Before a fight could break out I told them that the Israeli correspondent had
forwarded an account of how Japanese people send their stuffed animals on
cruises, for vicarious enjoyment.
“I wish someone would send her on a cruise,” Pecorino indicated with her head.
“If it involved returning to my homeland…or anywhere a bit warmer than this…I’d
be honored.”
“Why don’t you all imagine it,” I suggested. “You’ve long hours in the dark to
pass. You could voyage inside your heads.”
Mimo had the last word, “There’s more room inside some heads than others.”
Earlier this week, just before I shut my computer down I saw the following
piece of nonsense, “If you’re over fifty and you own a computer, this game is a
must have.” So wrong on so many fronts.
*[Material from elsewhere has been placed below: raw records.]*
(* ===== verification/Reasm.v ===== *)
(** Stream reassembly: [transport/stream/flow/flow/reassemble.c],
    [stream_read.c] and the CRYPTO receive stream
    [transport/conn/pnspace/crypto_stream/crypto_rx.c] built on it.

    Received bytes land in a 4096-byte buffer with one [have] flag per offset;
    [deliver] walks the flags from the delivered watermark; readers copy out what
    lies between their own cursor and the watermark.  The abstract stream below
    keeps only which offsets were accepted and how much was read; the refinement
    theorem shows the buffers answer every operation exactly as it does. *)
From S2P Require Import Prelude Buffers Varint.

(** * reassemble.c *)

Definition QUIC_REASM_CAP : Z := 4096.

Lemma reasm_cap : QUIC_REASM_CAP = 4096.
Proof. reflexivity. Qed.

Lemma reasm_cap_nat : Z.of_nat (Z.to_nat QUIC_REASM_CAP) = QUIC_REASM_CAP.
Proof. apply Z2Nat.id. rewrite reasm_cap. lia. Qed.

#[local] Opaque QUIC_REASM_CAP.

Record quic_reasm := {
  r_buf : list Z;
  r_have : list Z;         (* 1 if that byte offset has been received *)
  r_delivered : Z;
  r_final_size : Z;
  r_have_final : bool
}.

(** [for (i = 0; i < QUIC_REASM_CAP; i++) r->have[i] = 0;] and the three
    counters; the data bytes keep what the memory held. *)
Definition quic_reasm_init (r : quic_reasm) : option quic_reasm :=
  match fill_loop (Z.to_nat QUIC_REASM_CAP) (r_have r) 0 0 with
  | None => None
  | Some have => Some {| r_buf := r_buf r; r_have := have; r_delivered := 0;
                         r_final_size := 0; r_have_final := false |}
  end.

Definition insert_fits (r : quic_reasm) (offset len : Z) : bool :=
  if QUIC_REASM_CAP <? offset +w len then false
  else negb (r_have_final r) || (offset +w len <=? r_final_size r).

(** [for (i = 0; i < len; i++) { r->buf[offset + i] = data[i];
    r->have[offset + i] = 1; }], [k] rounds from [i] on. *)
Fixpoint insert_loop (k : nat) (r : quic_reasm) (offset : Z) (data : list Z) (i : Z)
  : option quic_reasm :=
  match k with
  | O => Some r
  | S k' =>
      match load data i with
      | None => None
      | Some b =>
          match store (r_buf r) (offset +w i) b, store (r_have r) (offset +w i) 1 with
          | Some buf, Some have =>
              insert_loop k' {| r_buf := buf; r_have := have; r_delivered := r_delivered r;
                                r_final_size := r_final_size r; r_have_final := r_have_final r |}
                          offset data (i + 1)
          | _, _ => None
          end
      end
  end.
(* ===== verification/Version.v ===== *)
(** QUIC versions: [transport/version/version] (version numbers, the
    version_information transport parameter, compatible negotiation, the client's
    reaction to Version Negotiation, version 2 packet types and Initial salts),
    [transport/version/versmgr] and [transport/version/vndrive]. *)
From S2P Require Import Prelude Buffers Varint Headers Packets Timing.

(** * version.c, availfilter.c, compat.c, compatnego.c, downgrade.c, switchrule.c, abandon.c

    A pointer with a count is the list of the entries. *)

Definition QUIC_VERSION_1 : Z := 0x00000001.
Definition QUIC_VERSION_2 : Z := 0x6b3343cf.

Definition quic_version_is_reserved (version : Z) : bool := Z.land version 0x0f0f0f0f =? 0x0a0a0a0a.
Definition quic_verinfo_is_usable (version : Z) : bool := negb (quic_version_is_reserved version).

Definition is_known (v : Z) : bool := (v =? QUIC_VERSION_1) || (v =? QUIC_VERSION_2).
Definition quic_version_compatible (a b : Z) : bool := if a =? b then is_known a else is_known a && is_known b.
Definition quic_version_compat_switch_ok (original negotiated : Z) : bool := quic_version_compatible original negotiated.
Definition quic_version_needs_retry (original negotiated : Z) : bool := negb (quic_version_compatible original negotiated).
Definition quic_version_downgrade_detected (client_chose server_reported : Z) : bool := negb (client_chose =? server_reported).
Definition quic_version_retry_reencode (from to : Z) : bool := negb (from =? to).
Definition quic_version_0rtt_keep (original negotiated : Z) : bool :=
  if original =? negotiated then true else quic_version_compatible original negotiated.

Definition supported (we_support : list Z) (v : Z) : bool := existsb (fun x => x =? v) we_support.
Definition usable (v : Z) (we_support : list Z) : bool := negb (quic_version_is_reserved v) && supported we_support v.
Definition quic_version_must_abandon (offered we_support : list Z) : bool :=
  negb (existsb (fun v => usable v we_support) offered).

(** ** v2types.c *)

Inductive quic_logical_type := QUIC_LT_INITIAL | QUIC_LT_0RTT | QUIC_LT_HANDSHAKE | QUIC_LT_RETRY | QUIC_LT_INVALID.

Definition lt_num (lt : quic_logical_type) : Z :=
  match lt with QUIC_LT_INITIAL => 0 | QUIC_LT_0RTT => 1 | QUIC_LT_HANDSHAKE => 2 | QUIC_LT_RETRY => 3 | QUIC_LT_INVALID => -1 end.
Definition lt_of (n : Z) : quic_logical_type :=
  match n with 0 => QUIC_LT_INITIAL | 1 => QUIC_LT_0RTT | 2 => QUIC_LT_HANDSHAKE | 3 => QUIC_LT_RETRY | _ => QUIC_LT_INVALID end.

Definition V2_WIRE : list Z := [1; 2; 3; 0].
Definition in_range (v : Z) : bool := (0 <=? v) && (v <? 4).
Definition quic_v1_packet_type (lt : quic_logical_type) : Z := if in_range (lt_num lt) then lt_num lt else -1.
Definition quic_v2_packet_type (lt : quic_logical_type) : Z :=
  if in_range (lt_num lt) then default (-1) (load V2_WIRE (lt_num lt)) else -1.
Definition quic_v1_logical_type (wire : Z) : quic_logical_type := if in_range wire then lt_of wire else QUIC_LT_INVALID.

(** [for (lt = 0; lt < 4; lt++) if (V2_WIRE[lt] == wire) return lt]. *)
Fixpoint v2_logical_loop (rows : list Z) (lt wire : Z) : quic_logical_type :=
  match rows with
  | [] => QUIC_LT_INVALID
  | w :: rows' => if w =? wire then lt_of lt else v2_logical_loop rows' (lt + 1) wire
  end.
Definition quic_v2_logical_type (wire : Z) : quic_logical_type := v2_logical_loop V2_WIRE 0 wire.

(** ** v2keys.c and v2switch.c *)

Definition QUIC_INITIAL_SALT_LEN : Z := 20.
Definition V1_SALT : list Z :=
  [0x38; 0x76; 0x2c; 0xf7; 0xf5; 0x59; 0x34; 0xb3; 0x4d; 0x17; 0x9a; 0xe6; 0xa4; 0xc8; 0x0c; 0xad; 0xcc; 0xbb; 0x7f; 0x0a].
Definition V2_SALT : list Z :=
  [0x0d; 0xed; 0xe3; 0xde; 0xf7; 0x00; 0xa6; 0xdb; 0x81; 0x93; 0x81; 0xbe; 0x6e; 0x26; 0x9d; 0xcb; 0xf9; 0xbd; 0x2e; 0xd9].
Definition salt_for (version : Z) : option (list Z) :=
  if version =? QUIC_VERSION_1 then Some V1_SALT else if version =? QUIC_VERSION_2 then Some V2_SALT else None.
(** The salt and its length. *)
Definition quic_version_initial_salt (version : Z) : option (list Z * Z) :=
  match salt_for version with None => None | Some s => Some (s, QUIC_INITIAL_SALT_LEN) end.
(** The characters of ["quic "] and ["quicv2 "], and the length. *)
Definition quic_version_label_prefix (version : Z) : option (list Z * Z) :=
  if version =? QUIC_VERSION_1 then Some ([0x71; 0x75; 0x69; 0x63; 0x20], 5)
  else if version =? QUIC_VERSION_2 then Some ([0x71; 0x75; 0x69; 0x63; 0x76; 0x32; 0x20], 7) else None.
Definition quic_vers_is_v2 (version : Z) : bool := version =? QUIC_VERSION_2.
Definition quic_vers_initial_salt (version : Z) := quic_version_initial_salt version.
Definition quic_vers_label_prefix (version : Z) := quic_version_label_prefix version.

(** ** verinfo.c: the value of the parameter *)

Definition QUIC_VI_MAX_AVAILABLE : Z := 16.

(** [vi_available] is the whole 16-entry array. *)
Record quic_version_information := mk_verinfo { vi_chosen : Z; vi_count : Z; vi_available : list Z }.

Definition encode_room (cap count n : Z) : bool := (count <=? QUIC_VI_MAX_AVAILABLE) && (n <=? cap).

Definition quic_verinfo_encode (vi : quic_version_information) (buf : list Z) (cap : Z) : option (Z * list Z) :=
  let n := 4 +w 4 *w vi_count vi in
  if negb (encode_room cap (vi_count vi) n) then Some (0, buf)
  else match store_bytes buf 0 (quic_put_be32 (vi_chosen vi)) with
       | None => None
       | Some buf1 => match put_versions (vi_available vi) (Z.to_nat (vi_count vi)) (buf1, 4) with
                      | None => None
                      | Some (buf2, _) => Some (n, buf2)
                      end
       end.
If you’re over fifty and own a
computer you probably think of it as a work tool, not a play station. And to
those of us who have played no game since the version of pong that came on our
64K machines, there’s no “must have” about any game. Actually there’s pretty
much no concept of “must have.” “Would like” occurs from time to time, but
generally fades away. “Might buy if everyone else has found it useful for
several years,” is also a possibility. “Can’t be bothered with” is most common.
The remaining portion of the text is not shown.